The first time a waitress in the American South asked me if I wanted grits with my breakfast order, I politely declined. I had heard the term before, generally in movies and in the context of life in America’s urban ghettoes. They fell into the vague category of “soul food”, and thus in my mind they belonged on the same plate as other austerity foods like chicken wings and potato skins.
I first tasted grits for myself when my wife and I were guests in a Virginian home and could not politely refuse. My wife hated them, but I was curiously drawn to both the culinary possibilities and the sense of experiencing the underside of the American dream that grits historically represent.
Hominy grits are the large white maize husks that are left on your plate after corn-on-the-cob, dried and coarsely ground. You mix them with one part to 3-4 parts water and/or milk, and boil them for several minutes until you have a semolina-like paste studded with tiny fibrous particles of husk. Sounds disgusting but actually it isn’t. You just need an open mind in order to get started.

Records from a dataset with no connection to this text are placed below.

(** * libv: the vectors [v::vec<T, N>] and [v::vec3<T>]

    A shallow embedding of [include/vec.hpp] and [include/vec3.hpp].

    Every vector object is its single data member [std::array<T, N> p],
    kept in a store of live objects.  Member functions take the address of
    their receiver, [const vec&] parameters are addresses, [const T&]
    parameters are references that may point into a stored vector, by-value
    parameters are fresh copies that die when the call returns, and a
    function that returns a reference returns an address.

    The element type [T] is an interface ([Elem]) with the operations the
    headers apply to it; [int] and [double] are its two instances here.

    A call the compiler rejects has the outcome [IllFormed].  What leads
    there in the headers:
    - [p.first()], [p.second()] and [p.last()]: [std::array] has [begin]
      and [end] and no member of these names, so every member function
      that names one, and every function that calls such a member, cannot
      be instantiated;
    - [lhs.p] and [rhs.p] in the free comparison operators: [p] is a
      private member and the operators are no friends;
    - what a [return] has to initialise: a vector from one [T] (the free
      [dot]), a [vec] from a braced list ([vec::cross]);
    - [a + s] and [a - s] on a vector and a [T]: no such operator is
      declared.
    [impl::throw_out_of_range] is the branch under [__cpp_exceptions]: the
    other branch calls an unqualified [terminate()], which names nothing in
    [v::impl], so without exceptions vec3.hpp does not compile at all.
    [vec<T, N>] is modelled for every [N]; the declaration of [cross]
    ([enable_if_t<N == 3, vec>] as the return type of a member that is no
    template) lets the class be instantiated at [N = 3] only. *)

From Stdlib Require Import ZArith PrimFloat Uint63.
From stdpp Require Import base option list gmap strings.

Early on in American history, the east coast Native American tribes saved the lives of the European settlers (a bad move from their point of view, given the later turn of events) by teaching them how to grow maize. And as slavery took hold of the southern colonies, the rejected husks became the staple diet of millions of African Americans. It undoubtedly saved many of their lives, just as many concentration camp victims owed their survival to being fed on potato peelings; sometimes oppressors do not realise they are throwing their victims the most nutritious part of the crop.
Nowadays, grits are a regular part of the menu in pretty well every working-persons’ diner in America. Up in the industrial north people tend to eat them sweet, with maple or blueberry syrup. Down south more people eat them salty, sometimes with cheese. North and south, most people today swamp them with butter. When cold, they set like the closely related polenta (made from the yellow kernels) and can be sliced, and griddled or even shallow-fried. The internet predictably boasts a number of grits-focused websites to which the surprisingly numerous people who have a real fetish submit all kinds of unusual recipes.
This last fact gives the key to what grits are all about: they are simply a nutritious but flavourless stodge which takes on the flavour of whatever you stir in. In other words, cheese grits taste of nothing but cheese; maple syrup grits taste of nothing but maple syrup; you could easily come up with an amusing and original recipe of your own (like, say, curried prawn and lemongrass grits) which would taste of nothing but… er… curried prawns and lemongrass.
This makes grits a surprisingly apt picture of post-modern Christianity. In these strange times, the Church as a worldwide movement is rapidly becoming a doctrine-free, morally-neutral, spiritually flavourless base into which people can stir whatever seasoning or sweetening ingredients they like: church with spiritual gifts; church with social justice; church with ritual; church with sacraments; church with alpha . . . the list is endless. In each case, as with grits, we can all too easily forget that the nutrition is more important than the added flavouring.
The Church is the body of Christ. It is always nutritious, because whatever mistakes its members make, Christ is always present. Even the most over-flavoured churches are always studded with nourishing fibre in the form of God’s Word, God’s Spirit, and the lives of those faithful servants for whom Christ is at the centre of their lives. May we never let the added flavouring obscure the presence and voice of Christ in the diverse churches, communities and fellowships that meet in his Name.